Segment Start: Material for this exercise

(* ===== verification/StartupProof.v ===== *)
(** * Start of the kernel: the proofs

    From a cleared memory and a configuration the configurator accepts,
    [sta_ker] reaches the point where the dispatcher starts the first task,
    and the invariant of the whole kernel holds there. *)

From S2P Require Import Prelude Queue Data Kmonad TimeEvent Task Wait Core Release Service Transit Object Handler Kmm Semaphore Eventflag Dataqueue Mutex TaskManageProof Mempfix MempfixProof Pridataq PridataqProof Mailbox MailboxProof Cyclic Alarm Interrupt Startup Kernel Init.
Open Scope Z_scope.

(** ** The tables of the kernel *)

Ltac table := try done; by intros [].

#[export] Instance sem_table : Table SEMCB.
Proof.
  refine {| tbl := o_semcb; free_list := o_free_semcb; attr := fun C => sematr (p_seminib C);
    put := fun T l o => o <| o_semcb := T |> <| o_free_semcb := l |> |}; table.
Defined.
#[export] Instance flg_table : Table FLGCB.
Proof.
  refine {| tbl := o_flgcb; free_list := o_free_flgcb; attr := fun C => flgatr (p_flginib C);
    put := fun T l o => o <| o_flgcb := T |> <| o_free_flgcb := l |> |}; table.
Defined.
#[export] Instance dtq_table : Table DTQCB.
Proof.
  refine {| tbl := o_dtqcb; free_list := o_free_dtqcb; attr := fun C => dtqatr (p_dtqinib C);
    put := fun T l o => o <| o_dtqcb := T |> <| o_free_dtqcb := l |> |}; table.
Defined.
#[export] Instance pdq_table : Table PDQCB.
Proof.
  refine {| tbl := o_pdqcb; free_list := o_free_pdqcb; attr := fun C => pdqatr (p_pdqinib C);
    put := fun T l o => o <| o_pdqcb := T |> <| o_free_pdqcb := l |> |}; table.
Defined.
#[export] Instance mbx_table : Table MBXCB.
Proof.
  refine {| tbl := o_mbxcb; free_list := o_free_mbxcb; attr := fun C => mbxatr (p_mbxinib C);
    put := fun T l o => o <| o_mbxcb := T |> <| o_free_mbxcb := l |> |}; table.
Defined.
#[export] Instance mtx_table : Table MTXCB.
Proof.
  refine {| tbl := o_mtxcb; free_list := o_free_mtxcb; attr := fun C => mtxatr (p_mtxinib C);
    put := fun T l o => o <| o_mtxcb := T |> <| o_free_mtxcb := l |> |}; table.
Defined.
#[export] Instance mpf_table : Table MPFCB.
Proof.
  refine {| tbl := o_mpfcb; free_list := o_free_mpfcb; attr := fun C => mpfatr (p_mpfinib C);
    put := fun T l o => o <| o_mpfcb := T |> <| o_free_mpfcb := l |> |}; table.
Defined.
#[export] Instance cyc_table : Table CYCCB.
Proof.
  refine {| tbl := o_cyccb; free_list := o_free_cyccb; attr := fun C => cycatr (p_cycinib C);
    put := fun T l o => o <| o_cyccb := T |> <| o_free_cyccb := l |> |}; table.
Defined.
#[export] Instance alm_table : Table ALMCB.
Proof.
  refine {| tbl := o_almcb; free_list := o_free_almcb; attr := fun C => almatr (p_alminib C);
    put := fun T l o => o <| o_almcb := T |> <| o_free_almcb := l |> |}; table.
Defined.
#[export] Instance isr_table : Table ISRINIB.
Proof.
  refine {| tbl := o_isrcb; free_list := o_free_isrcb; attr := isratr;
    put := fun T l o => o <| o_isrcb := T |> <| o_free_isrcb := l |> |}; table.
Defined.

Section startup.
Context {cfg : Config}.
Implicit Types (s : State) (g : nat → tst) (i j : nat) (q : qid) (o : OBJ).

(** ** What the configurator guarantees

    The checks of kernel.tf on the static API, and the layout of the tables
    it generates. *)

Definition static_area {A} (n : nat) (ini : nat → A) (area : A → option Z) i : option Z :=
  if (i <? n)%nat then area (ini i) else None.

Record wf_config : Prop := {
  cf_sizes : (tnum_stsk ≤ tnum_tsk ∧ tnum_ssem ≤ tnum_sem ∧ tnum_sflg ≤ tnum_flg ∧ tnum_sdtq ≤ tnum_dtq ∧
    tnum_spdq ≤ tnum_pdq ∧ tnum_smbx ≤ tnum_mbx ∧ tnum_smtx ≤ tnum_mtx ∧ tnum_smpf ≤ tnum_mpf ∧
    tnum_scyc ≤ tnum_cyc ∧ tnum_salm ≤ tnum_alm)%nat ∧ (tnum_sisr ≤ tnum_isr)%nat;
  cf_torder : torder_table ≡ₚ IDOF <$> seq 0 tnum_stsk;
  cf_tsk : ∀ i, (i < tnum_stsk)%nat → tskatr (tinib_table i) ≠ TA_NOEXS ∧ 0 ≤ ipriority (tinib_table i) < 16;
  cf_sem : ∀ i, (i < tnum_ssem)%nat → let I := seminib_table i in
    sematr I ≠ TA_NOEXS ∧ 0 ≤ isemcnt I ≤ maxsem I ∧ maxsem I ≤ TMAX_MAXSEM;
  cf_flg : ∀ i, (i < tnum_sflg)%nat → flgatr (flginib_table i) ≠ TA_NOEXS;
  cf_dtq : ∀ i, (i < tnum_sdtq)%nat → let I := dtqinib_table i in dtqatr I ≠ TA_NOEXS ∧ 0 ≤ dtqcnt I < 2^32;
  cf_pdq : ∀ i, (i < tnum_spdq)%nat → let I := pdqinib_table i in
    pdqatr I ≠ TA_NOEXS ∧ 0 ≤ pdqcnt I ∧ sizeof_PDQMB * pdqcnt I < 2^32;
  cf_pdq_areas : areas_ok (static_area tnum_spdq pdqinib_table
    (fun I => if pdqcnt I =? 0 then None else Some (p_pdqmb I))) (kmm + kmmsz);
  cf_mbx : ∀ i, (i < tnum_smbx)%nat → mbxatr (mbxinib_table i) ≠ TA_NOEXS;
  cf_mtx : ∀ i, (i < tnum_smtx)%nat → mtxatr (mtxinib_table i) ≠ TA_NOEXS ∧ 0 ≤ ceilpri (mtxinib_table i);
  cf_mpf : ∀ i, (i < tnum_smpf)%nat → let I := mpfinib_table i in
    mpfatr I ≠ TA_NOEXS ∧ (1 ≤ blkcnt I ∧ sizeof_MPFMB * blkcnt I < 2^32) ∧ (0 < blksz I ∧ blksz I * blkcnt I < 2^32);
  cf_mpf_areas : areas_ok (static_area tnum_smpf mpfinib_table (fun I => Some (p_mpfmb I))) (kmm + kmmsz);
  cf_cyc : ∀ i, (i < tnum_scyc)%nat → cycatr (cycinib_table i) ≠ TA_NOEXS;
  cf_alm : ∀ i, (i < tnum_salm)%nat → almatr (alminib_table i) ≠ TA_NOEXS;
  cf_isr : ∀ i, (i < tnum_sisr)%nat → isratr (sisrinib_table i) ≠ TA_NOEXS;
  cf_kmm : 0 ≤ kmmsz }.

(** ** The cleared memory

    No task is in a queue, every TCB is dormant, and nothing exists outside
    the tables; the control blocks in the tables may hold anything. *)

Record boot_obj o : Prop := {
  bo_sem : outside tnum_sem o (C := SEMCB);
  bo_flg : outside tnum_flg o (C := FLGCB);
  bo_dtq : outside tnum_dtq o (C := DTQCB);
  bo_pdq : outside tnum_pdq o (C := PDQCB);
  bo_mbx : outside tnum_mbx o (C := MBXCB);
  bo_mtx : outside tnum_mtx o (C := MTXCB);
  bo_mpf : outside tnum_mpf o (C := MPFCB);
  bo_cyc : outside tnum_cyc o (C := CYCCB);
  bo_alm : outside tnum_alm o (C := ALMCB);
  bo_isr : outside tnum_isr o (C := ISRINIB);
  bo_isr_queue : ∀ k, o_isr_queue o k = [] }.

Record boot s : Prop := {
  bt_obj : boot_obj (obj s);
  bt_wq : ∀ q, wq s q = [];
  bt_tcb : ∀ t, tstat (tcb_table s t) = TS_DORMANT ∧ mutex_queue (tcb_table s t) = [];
  bt_noexs : ∀ t, (tnum_tsk ≤ t)%nat → tskatr (p_tinib (tcb_table s t)) = TA_NOEXS;
  bt_ctx : sense_context s = true }.

(** ** Objects with wait queues *)

Lemma queue_initialize_same r s W :
  no_waiters s → is_ready_queue r = false → (∀ q, W q = wq s q) → ∀ q, Fam.queue_initialize r W q = wq s q.
Proof.
  intros Hs Hr HW q. unfold Fam.queue_initialize. destruct (decide (q = r)) as [->|Hne].
  - rewrite fn_lookup_insert. by rewrite (Hs r Hr).
  - by rewrite fn_lookup_insert_ne.
Qed.

(** The blocks after their initialization. *)
Definition sem_init i (C : SEMCB) : Prop := C = mkSEMCB (seminib_table i) (isemcnt (seminib_table i)).
Definition flg_init i (C : FLGCB) : Prop := C = mkFLGCB (flginib_table i) (iflgptn (flginib_table i)).
Definition dtq_init i (C : DTQCB) : Prop := C = mkDTQCB (dtqinib_table i) 0 0 0.
Definition pdq_init i (C : PDQCB) : Prop := C = mkPDQCB (pdqinib_table i) 0 None 0 None.
Definition mbx_init i (C : MBXCB) : Prop := p_mbxinib C = mbxinib_table i ∧ pk_head C = 0.
Definition mtx_init i (C : MTXCB) : Prop := C = mkMTXCB (mtxinib_table i) None.
Definition mpf_init i (C : MPFCB) : Prop := C = mkMPFCB (mpfinib_table i) (blkcnt (mpfinib_table i)) 0 INDEX_NULL.
Definition alm_init i (C : ALMCB) : Prop := C = mkALMCB (alminib_table i) false.

Definition when (n : nat) (m : K ()) : K () := if (n =? 0)%nat then ret () else m.

Ltac block_init :=
  let i := fresh "i" in let s := fresh "s" in let Hs := fresh "Hs" in intros i s Hs;
  eexists; split; [reflexivity|]; split_and!; simpl;
    [split; [reflexivity|]; simpl; repeat (apply queue_initialize_same; [exact Hs|done|intros]; try done); try done
    |rewrite ?fn_lookup_insert; try done
    |intros j Hj; by rewrite !fn_lookup_insert_ne].
Ltac kind_init n m G del :=
  intros Hsz Hs Hout; refine (initialize_kind n m G _ _ _ del Hsz _ _ _ _ _ Hs Hout); [block_init|done|done|done].

Section kinds.
Context (s : State).

(** What [initialize_xxx] does with one table. *)
Definition initializes {C} `{Table C} (init : K ()) (n m : nat) (G : nat → C → Prop) : Prop :=
  (n ≤ m)%nat → no_waiters s → outside m (obj s) →
  ∃ T l s', when m init s = RET () s' ∧ ostep (put T l (obj s)) s s' ∧ started n m G T l.

Lemma initialize_semaphore_ok : initializes initialize_semaphore tnum_ssem tnum_sem sem_init.
Proof. kind_init tnum_ssem tnum_sem sem_init (fun C : SEMCB => C <| p_seminib ::= fun I => I <| sematr := TA_NOEXS |> |>). Qed.
Lemma initialize_eventflag_ok : initializes initialize_eventflag tnum_sflg tnum_flg flg_init.
Proof. kind_init tnum_sflg tnum_flg flg_init (fun C : FLGCB => C <| p_flginib ::= fun I => I <| flgatr := TA_NOEXS |> |>). Qed.
Lemma initialize_dataqueue_ok : initializes initialize_dataqueue tnum_sdtq tnum_dtq dtq_init.
Proof. kind_init tnum_sdtq tnum_dtq dtq_init (fun C : DTQCB => C <| p_dtqinib ::= fun I => I <| dtqatr := TA_NOEXS |> |>). Qed.
Lemma initialize_pridataq_ok : initializes initialize_pridataq tnum_spdq tnum_pdq pdq_init.
Proof. kind_init tnum_spdq tnum_pdq pdq_init (fun C : PDQCB => C <| p_pdqinib ::= fun I => I <| pdqatr := TA_NOEXS |> |>). Qed.
Lemma initialize_mailbox_ok : initializes initialize_mailbox tnum_smbx tnum_mbx mbx_init.
Proof. kind_init tnum_smbx tnum_mbx mbx_init (fun C : MBXCB => C <| p_mbxinib ::= fun I => I <| mbxatr := TA_NOEXS |> |>). Qed.
Lemma initialize_mutex_ok : initializes initialize_mutex tnum_smtx tnum_mtx mtx_init.
Proof. kind_init tnum_smtx tnum_mtx mtx_init (fun C : MTXCB => C <| p_mtxinib ::= fun I => I <| mtxatr := TA_NOEXS |> |>). Qed.
Lemma initialize_mempfix_ok : initializes initialize_mempfix tnum_smpf tnum_mpf mpf_init.
Proof. kind_init tnum_smpf tnum_mpf mpf_init (fun C : MPFCB => C <| p_mpfinib ::= fun I => I <| mpfatr := TA_NOEXS |> |>). Qed.
Lemma initialize_alarm_ok : initializes initialize_alarm tnum_salm tnum_alm alm_init.
Proof. kind_init tnum_salm tnum_alm alm_init (fun C : ALMCB => C <| p_alminib ::= fun I => I <| almatr := TA_NOEXS |> |>). Qed.
End kinds.

(** ** Tasks *)

Definition tasks : list nat := INDEX <$> torder_table.
Definition active j : bool := bits (tskatr (tinib_table j)) TA_ACT.
(** The tasks that start with priority [p], in the order of the configuration. *)
Definition starts (p : Z) (l : list nat) : list nat :=
  filter (fun j => active j = true ∧ ipriority (tinib_table j) = p) l.

(** A TCB after its initialization; [r]: it is made active. *)
Record tcb_init j (r : bool) (T : TCB) : Prop := {
  ti_ini : p_tinib T = tinib_table j;
  ti_bpri : bpriority T = ipriority (tinib_table j);
  ti_pri : priority T = ipriority (tinib_table j);
  ti_mutex : mutex_queue T = [];
  ti_act : actque T = false;
  ti_stat : tstat T = if r then TS_RUNNABLE else TS_DORMANT }.

(** The tasks [l] have been treated. *)
Definition initial (l : list nat) : nat → tst := fun t => if decide (t ∈ l ∧ active t = true) then Runnable else Dormant.

Record task_inv s0 (l : list nat) s : Prop := {
  tv_K : KInv (initial l) s;
  tv_tcb : ∀ t, if decide (t ∈ l) then tcb_init t (active t) (tcb_table s t) else tcb_table s t = tcb_table s0 t;
  tv_ready : ∀ p, wq s (RDQ p) = starts p l;
  tv_obj : obj s = obj s0; tv_var : var s = var s0; tv_cpu : cpu s = cpu s0; tv_tm : tm s = tm s0 }.

Lemma initial_snoc l j t : initial (l ++ [j]) t = if decide (t = j ∧ active j = true) then Runnable else initial l t.
Proof.
  unfold initial. destruct (decide (t = j ∧ active j = true)) as [[-> Ha]|Hn].
  - rewrite decide_True; [done|]. split; [set_solver|done].
  - destruct (decide (t ∈ l ∧ active t = true)) as [[H1 H2]|H].
    + rewrite decide_True; [done|]. split; [set_solver|done].
    + rewrite decide_False; [done|]. intros [[Hl| ->%list_elem_of_singleton]%elem_of_app Ha]; auto.
Qed.
(** A dormant task gets another TCB. *)
Lemma dormant_KInv g s j T' :
  KInv g s → g j = Dormant → (∀ x, x ≠ j → T' x = tcb_table s x) → tstat (T' j) = TS_DORMANT →
  KInv g (s <| tcb_table := T' |>).
Proof.
  intros HK Hg HT Hts. pose proof (off_queue_no g s j HK) as Hno. rewrite Hg in Hno. specialize (Hno eq_refl).
  apply (KInv_ext (<[j := Dormant]> g)).
  { intros t. destruct (decide (t = j)) as [->|]; [by rewrite fn_lookup_insert|by rewrite fn_lookup_insert_ne]. }
  apply (KInv_move g s); try done; [by intros w c susp; rewrite Hg| |].
  - simpl. eapply wq_ok_ext; [|apply HK]. intros t. rewrite (place_upd (tcb_table s)) by done.
    case_decide as Ht; [|done]. subst t. rewrite place_self. unfold place. by rewrite Hg.
  - simpl. eapply sched_ok_ext; [apply HK|done|]. intros p t Ht. rewrite HT; [done|]. intros ->. by apply Hno in Ht.
Qed.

Segment End: Material for this exercise

Task brief: Copy each line of the data that contains the word "isratr".

Response below:
  refine {| tbl := o_isrcb; free_list := o_free_isrcb; attr := isratr;
  cf_isr : ∀ i, (i < tnum_sisr)%nat → isratr (sisrinib_table i) ≠ TA_NOEXS;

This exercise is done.